Informations pour la commande
| Nom du produit | Ref. Catalogue | COND. | Prix HT | QTÉ | Favoris | |
Plasmide Double Nickase (h) TREK-1 | sc-402212-NIC | 20 µg | $410.00 | |||
Plasmide Double Nickase (h2) TREK-1 | sc-402212-NIC-2 | 20 µg | $410.00 |
Le gène humain KCNK2 code TREK-1 (K2P2.1), un canal potassique à deux domaines « pore » qui assure une conductance de fond au K+ et contribue à façonner le potentiel de membrane au repos ainsi que l’excitabilité cellulaire. L’activité de TREK-1 est régulée par la tension membranaire et par divers signaux, notamment des seconds messagers liés aux GPCR, des phospholipides et des kinases, reliant ainsi des indices mécaniques et métaboliques au flux ionique. Dans le système nerveux, il module la décharge neuronale, la transmission synaptique et les réponses aux variations d’osmolarité et de pH ; il est également exprimé dans d’autres tissus excitables et non excitables, où il influence la polarisation membranaire. Des altérations de la fonction de KCNK2/TREK-1 ont été associées à des phénotypes neurologiques et psychiatriques, et sont étudiées notamment dans des contextes tels que le traitement de la douleur, les circuits liés à l’humeur et les réponses au stress associé à l’ischémie.
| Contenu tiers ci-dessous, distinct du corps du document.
Lemma purge_skipn (c : OrderedDict.t Episode) :
  purge c = skipn (List.length c - EPISODE_CACHE_SIZE) c.
Proof.
  unfold EPISODE_CACHE_SIZE.
  induction c as [|kv c IH]; [reflexivity|].
  cbn [purge]. unfold EPISODE_CACHE_SIZE.
  destruct (Nat.ltb_spec 5 (List.length (kv :: c))) as [Hlt|Hle];
    cbn [List.length] in *.
  - rewrite IH.
    replace (S (List.length c) - 5)%nat with (S (List.length c - 5)) by lia.
    reflexivity.
  - replace (S (List.length c) - 5)%nat with 0%nat by lia. reflexivity.
Qed.

Lemma purge_length (c : OrderedDict.t Episode) :
  (List.length (purge c) <= EPISODE_CACHE_SIZE)%nat.
Proof.
  rewrite purge_skipn, length_skipn. unfold EPISODE_CACHE_SIZE. lia.
Qed.

Lemma purge_keeps_last (c : OrderedDict.t Episode) kv :
  exists older, purge (c ++ [kv])%list = (older ++ [kv])%list.
Proof.
  rewrite purge_skipn, skipn_app.
  exists (skipn (List.length (c ++ [kv]) - EPISODE_CACHE_SIZE) c).
  f_equal. rewrite length_app. cbn [List.length]. unfold EPISODE_CACHE_SIZE.
  replace (List.length c + 1 - 5 - List.length c)%nat with 0%nat by lia.
  reflexivity.
Qed.

Lemma remove_length {V} k (d : OrderedDict.t V) :
  (List.length (OrderedDict.remove k d) <= List.length d)%nat.
Proof. apply filter_length_le. Qed.

Lemma get_remove {V} k (d : OrderedDict.t V) :
  OrderedDict.get k (OrderedDict.remove k d) = None.
Proof.
  induction d as [|[k' v] d IH]; [reflexivity|].
  cbn. destruct (String.eqb k k') eqn:E; cbn; [assumption|].
  rewrite E. exact IH.
Qed.

Lemma remove_absent {V} k (d : OrderedDict.t V) :
  OrderedDict.get k d = None -> OrderedDict.remove k d = d.
Proof.
  induction d as [|[k' v] d IH]; [reflexivity|].
  cbn. destruct (String.eqb k k') eqn:E; cbn; [discriminate|].
  intros H. f_equal. exact (IH H).
Qed.

Lemma setitem_absent {V} k (v : V) (d : OrderedDict.t V) :
  OrderedDict.get k d = None ->
  OrderedDict.setitem k v d = (d ++ [(k, v)])%list.
Proof.
  induction d as [|[k' v'] d IH]; [reflexivity|].
  cbn. destruct (String.eqb k k') eqn:E; [discriminate|].
  intros H. f_equal. exact (IH H).
Qed.

Lemma setitem_remove {V} k (v : V) (d : OrderedDict.t V) :
  OrderedDict.setitem k v (OrderedDict.remove k d)
  = (OrderedDict.remove k d ++ [(k, v)])%list.
Proof. apply setitem_absent, get_remove. Qed.
Lemma JoinSep_not_empty out : Forall properSeg out → out ≠ [] → GoPath.JoinSep out ≠ "".
Proof.
  intros Hall Hne HJ. apply JoinSep_empty in HJ as [->| ->]; [done|].
  inversion Hall as [|? ? Hx _]; subst. by destruct Hx as (_ & ? & _).
Qed.

Lemma Normalize_normalOf out :
  Forall properSeg out → Normalize (normalOf out) = normalOf out.
Proof.
  intros Hall. unfold Normalize, normalOf, DirSeparator, GoPath.DirSeparator.
  change ("/" ++ ?s) with (String "/" s). rewrite Clean_rooted. f_equal. f_equal.
  destruct out as [|x out]; [done|].
  cbn [GoPath.Split GoPath.is_sep Ascii.eqb Bool.eqb].
  rewrite Split_JoinSep by done.
  change (fold_left (GoPath.clean_step true) ("" :: "" :: x :: out) [])
    with (fold_left (GoPath.clean_step true) (x :: out) []).
  rewrite clean_fold_push by done. rewrite app_nil_r. apply rev_involutive.
Qed.

Lemma Split_sep s : GoPath.Split (String "/" s) = "" :: GoPath.Split s.
Proof. reflexivity. Qed.

Lemma clean_fold_empty l stack :
  fold_left (GoPath.clean_step true) ("" :: l) stack
  = fold_left (GoPath.clean_step true) l stack.
Proof. reflexivity. Qed.

(** The elements that [path.Clean] keeps of a normal form are its own. *)
Lemma clean_fold_normalOf out :
  Forall properSeg out →
  fold_left (GoPath.clean_step true) (GoPath.Split (normalOf out)) [] = rev out.
Proof.
  intros Hall. unfold normalOf. rewrite Split_sep, clean_fold_empty.
  destruct out as [|x out]; [done|].
  rewrite Split_JoinSep by done. rewrite clean_fold_push by done. apply app_nil_r.
Qed.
TREK-1 Le plasmide double nickase (h) se compose d'une paire de plasmides appariés, conçus pour une édition hautement spécifique du locus KCNK2 dans les lignées cellulaires human. Chaque plasmide exprime une nickase Cas9 D10A et un sgRNA distinct ciblant des brins d'ADN opposés au sein de KCNK2. Lorsqu'elles sont dirigées vers des sites adjacents sur des brins d'ADN opposés, les deux nickases génèrent des cassures simple brin décalées qui, ensemble, produisent une cassure double brin décalée, nécessitant une activité coordonnée sur la cible de la part des deux guides. La cassure d'ADN qui en résulte est résolue par les voies de réparation cellulaires endogènes, le plus souvent par jonction non homologue (NHEJ), ce qui conduit à des insertions ou des délétions qui perturbent la fonction de KCNK2. En nécessitant l'engagement de deux ARNsg au locus cible, l'approche par double nick améliore la spécificité de l'édition et offre une stratégie CRISPR complémentaire pour les applications où un contrôle supplémentaire de la précision du ciblage est souhaité.
Afin de faciliter l'identification efficace des cellules éditées, un plasmide code pour la GFP permettant la visualisation par fluorescence des populations transfectées, tandis que le plasmide compagnon porte un gène de résistance à la puromycine pour la sélection antibiotique. Ensemble, ces caractéristiques favorisent l'enrichissement efficace des populations co-transfectées et simplifient la validation des clones présentant une perturbation de KCNK2.
Réservé à la recherche. N'est pas destiné à un usage diagnostique ou thérapeutique.